In order to address whether miR-10b directly regulates expression of p53, luciferase reporters carrying the 3′-UTR of p53 genes (1,000 bps) were treated with different doses of miR-10b-agomir in A549 cells. These results revealed that the ectopic expression of miR-10b significantly decreased the stability of p53 3′-UTR in a dose-dependent manner (Fig. 4), indicating that miR-10b may directly regulate p53 expression by binding to its 3′-UTR region. Therefore, the binding sites of p53 3′-UTR for miR-10b were mapped. The initial screening from multiple websites (TargetScan; targetscan.org/vert_72/; miRbase, mirbase.org) did not reveal any conserved binding region of p53 3′-UTR for miR-10b. However, two partially matched regions (1,580-1,587 and 2,029-2,035 from transcription start site) were identified. It was next determined whether these regions were targeted by miR-10b. Two candidate regions were identified that resembled the miR-10b-targeting sequence of p53 3′-UTR and the corresponding mutations are depicted in Fig. 5A. WT and single and double mutants of p53 3′-UTR luciferase were either transfected alone or co-transfected with miR-10b into A549 cells. These results indicated that either 1,583 or 2,533 single mutant moderately recovered the p53 3′-UTR stability, which was decreased by miR-10b-agomir. However, simultaneous mutation of these two sites significantly attenuated miR-10b-mediated instability of p53 3′-UTR (Fig. 5B), which indicated that p53 was a target gene that was directly regulated by miR-10b. Furthermore, these results also suggest the possibility that miR-10b binds to its target gene via a consensus motif.

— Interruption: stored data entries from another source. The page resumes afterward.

(** * fqdns: the response collector, the forged-response classifier and
      wrong-answer discovery of [fqdns.py], embedded and verified.

    The program is Python 2.  Its pure functions ([parse_at],
    [list_ipv4_addresses], [is_right_response]) are Rocq functions into a
    result type that carries the Python exception.  The code that reads the
    clock and uses the socket ([pick_responses], [resolve_over_udp],
    [discover_once], [discover]) runs in a state-and-exception monad over a
    simulated world: a clock, a log of the datagrams sent, and, for every
    socket, the events the network will deliver to it.  Time is counted in
    ticks of the clock, as integers.  Sets of addresses are [gset string].

    Python values whose shape the program leaves open are inductive types:
    what [pick_responses] returns is a list of messages or one message
    outside a list ([Picked]); what [resolve_over_udp] returns is a list of
    addresses or a list of address lists ([Answers]). *)

From Stdlib Require Import ZArith Ascii String DecimalString DecimalZ List Lia.
From Stdlib.Strings Require Import Byte.
From stdpp Require Import base option list strings gmap sets.

#[local] Set Warnings "-clear-no-such-hyp".

Local Open Scope string_scope.
Local Open Scope list_scope.
Local Open Scope Z_scope.

(** ** Exceptions and results *)

(** The exceptions the embedded code can raise. *)
Inductive exn : Type :=
  | Exception (msg : string)      (* raise Exception('...') in fqdns.py *)
  | ValueError (msg : string)     (* int() of a non-integer, tuple unpacking *)
  | IndexError                    (* [][0] *)
  | TypeError                     (* a dpkt DNS object indexed by 0 or iterated *)
  | SocketError                   (* socket.inet_ntoa on rdata that is not 4 bytes *)
  | SocketTimeout                 (* sock.recv with nothing to read *)
  | UnpackError.                  (* dpkt.dns.DNS(data) on undecodable data *)

Inductive result (A : Type) : Type :=
  | Ok (a : A)
  | Raise (e : exn).
Arguments Ok {A} a.
Arguments Raise {A} e.

#[export] Instance result_ret : MRet result := fun A a => Ok a.
#[export] Instance result_bind : MBind result := fun A B f m =>
  match m with
  | Ok a => f a
  | Raise e => Raise e
  end.
#[export] Instance result_fmap : FMap result := fun A B f m =>
  match m with
  | Ok a => Ok (f a)
  | Raise e => Raise e
  end.

(** ** Python strings *)

Module PyStr.

(** [c in s] for a one-character [c]. *)
Fixpoint contains (c : ascii) (s : string) : bool :=
  match s with
  | EmptyString => false
  | String d s' => if Ascii.eqb d c then true else contains c s'
  end.

(** [s.count(c)] for a one-character [c]. *)
Fixpoint count (c : ascii) (s : string) : nat :=
  match s with
  | EmptyString => O
  | String d s' => if Ascii.eqb d c then S (count c s') else count c s'
  end.

(** [s.split(c)]: the pieces between the occurrences of [c], empty pieces
    kept; always at least one piece. *)
Fixpoint split (c : ascii) (s : string) : list string :=
  match s with
  | EmptyString => [EmptyString]
  | String d s' =>
      if Ascii.eqb d c then EmptyString :: split c s'
      else match split c s' with
           | piece :: pieces => String d piece :: pieces
           | [] => [String d EmptyString]
           end
  end.

(** The characters [str.isspace] accepts in a byte string:
    tab, line feed, vertical tab, form feed, carriage return, space. *)
Definition isspace (c : ascii) : bool :=
  let n := N_of_ascii c in
  ((9 <=? n) && (n <=? 13) || (n =? 32))%N.

Definition isdigit (c : ascii) : bool :=
  let n := N_of_ascii c in
  ((48 <=? n) && (n <=? 57))%N.

Fixpoint lstrip (s : string) : string :=
  match s with
  | String c s' => if isspace c then lstrip s' else s
  | EmptyString => EmptyString
  end.

(** Reads a run of decimal digits followed only by white space; [acc] is
    the value of the digits read so far. *)
Fixpoint digits (acc : Z) (s : string) : option Z :=
  match s with
  | EmptyString => Some acc
  | String c s' =>
      if isdigit c then digits (10 * acc + (Z.of_N (N_of_ascii c) - 48)) s'
      else if isspace c then
        match lstrip s' with EmptyString => Some acc | _ => None end
      else None
  end.

(** At least one digit, then [digits]. *)
Definition number (s : string) : option Z :=
  match s with
  | String c _ => if isdigit c then digits 0 s else None
  | EmptyString => None
  end.

(** [int(s)] in base 10, as Python 2 reads a byte string: optional white
    space, an optional sign, optional white space again, at least one
    decimal digit, optional white space.  (Python's message goes on to
    quote the literal.) *)
Definition int (s : string) : result Z :=
  let body := lstrip s in
  let parsed :=
    match body with
    | String "-" rest => Z.opp <$> number (lstrip rest)
    | String "+" rest => number (lstrip rest)
    | _ => number body
    end in
  match parsed with
  | Some n => Ok n
  | None => Raise (ValueError "invalid literal for int() with base 10")
  end.

End PyStr.

(** ** Endpoint parsing *)

(** [parse_at]: "host" or "host:port". *)
Definition parse_at (at_ : string) : result (string * Z) :=
  if PyStr.contains ":" at_ then
    match PyStr.split ":" at_ with
    | [server_ip; server_port] =>
        server_port ← PyStr.int server_port;
        mret (server_ip, server_port)
    | [] | [_] => Raise (ValueError "need more than 1 value to unpack")
    | _ => Raise (ValueError "too many values to unpack")
    end
  else
    mret (at_, 53).

(** ** DNS messages, as the program reads them from dpkt *)

Class PyLen (A : Type) := len : A -> Z.

#[export] Instance list_len {A} : PyLen (list A) := fun l => Z.of_nat (length l).
#[export] Instance str_len : PyLen string := fun s => Z.of_nat (String.length s).

Definition DNS_A : Z := 1.

(** A resource record: the two attributes the program reads. *)
Record RR : Type := { rr_type : Z; rdata : list byte }.

(** A decoded message ([dpkt.dns.DNS]): its identifier, its answer section,
    and the number of bytes its question and record sections pack to. *)
Record DNS : Type := { dns_id : Z; an : list RR; sections_size : nat }.

(** [len(message)]: dpkt answers with the length of the packed message,
    the 12-byte header followed by the sections. *)
#[export] Instance dns_len : PyLen DNS := fun m => 12 + Z.of_nat (sections_size m).

(** One octet in decimal. *)
Definition octet (b : byte) : string :=
  DecimalString.NilZero.string_of_uint (N.to_uint (Byte.to_N b)).

(** [socket.inet_ntoa]: exactly four bytes, rendered as a dotted quad. *)
Definition inet_ntoa (packed : list byte) : result string :=
  match packed with
  | [a; b; c; d] => Ok (octet a +:+ "." +:+ octet b +:+ "." +:+ octet c +:+ "." +:+ octet d)
  | _ => Raise SocketError
  end.

Definition list_ipv4_addresses (response : DNS) : result (list string) :=
  mapM (fun answer => inet_ntoa (rdata answer))
       (filter (fun answer => DNS_A = rr_type answer) (an response)).

(** ** The forged-response classifier *)

Definition is_right_response (response : DNS) (wrong_answers : gset string) : result bool :=
  answers ← list_ipv4_addresses response;
  if bool_decide (answers = []) then mret false
  else if 1 <? len answers then mret true
  else mret (negb (existsb (fun answer => bool_decide (answer ∈ wrong_answers)) answers)).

miR-10b is involved in upregulation of p53 via 3′-UTR stability following treatment with cisplatin

In order to investigate whether miR-10b is involved in the regulation of p53 expression under physiological conditions, different doses of cisplatin, a chemotherapeutic drug for patients with lung cancer and an inducer of p53 expression (57), was administered into A549 cells in the presence or absence of transfection with WT or double-mutant p53 3′-UTR luciferase vector for 24 h. The results suggested that the addition of cisplatin induced phosphorylation of ATM, an upstream regulator of p53, and increased expression of p53 and its downstream effectors, such as PUMA and Bax (Fig. 6A). Cisplatin decreased the expression of miR-10b in a dose-dependent manner (Fig. 6B), suggesting an inverse association between p53 and miR-10b in the presence of cisplatin. Furthermore, the stability of WT, but not double-mutant p53 3′-UTR was increased when treated with cisplatin (Fig. 6C), which suggested that miR-10b directly participated in the upregulation of p53 following treatment with cisplatin. These results indicate a novel mechanism underlying regulation of p53 expression levels following chemotherapy in NCSLC.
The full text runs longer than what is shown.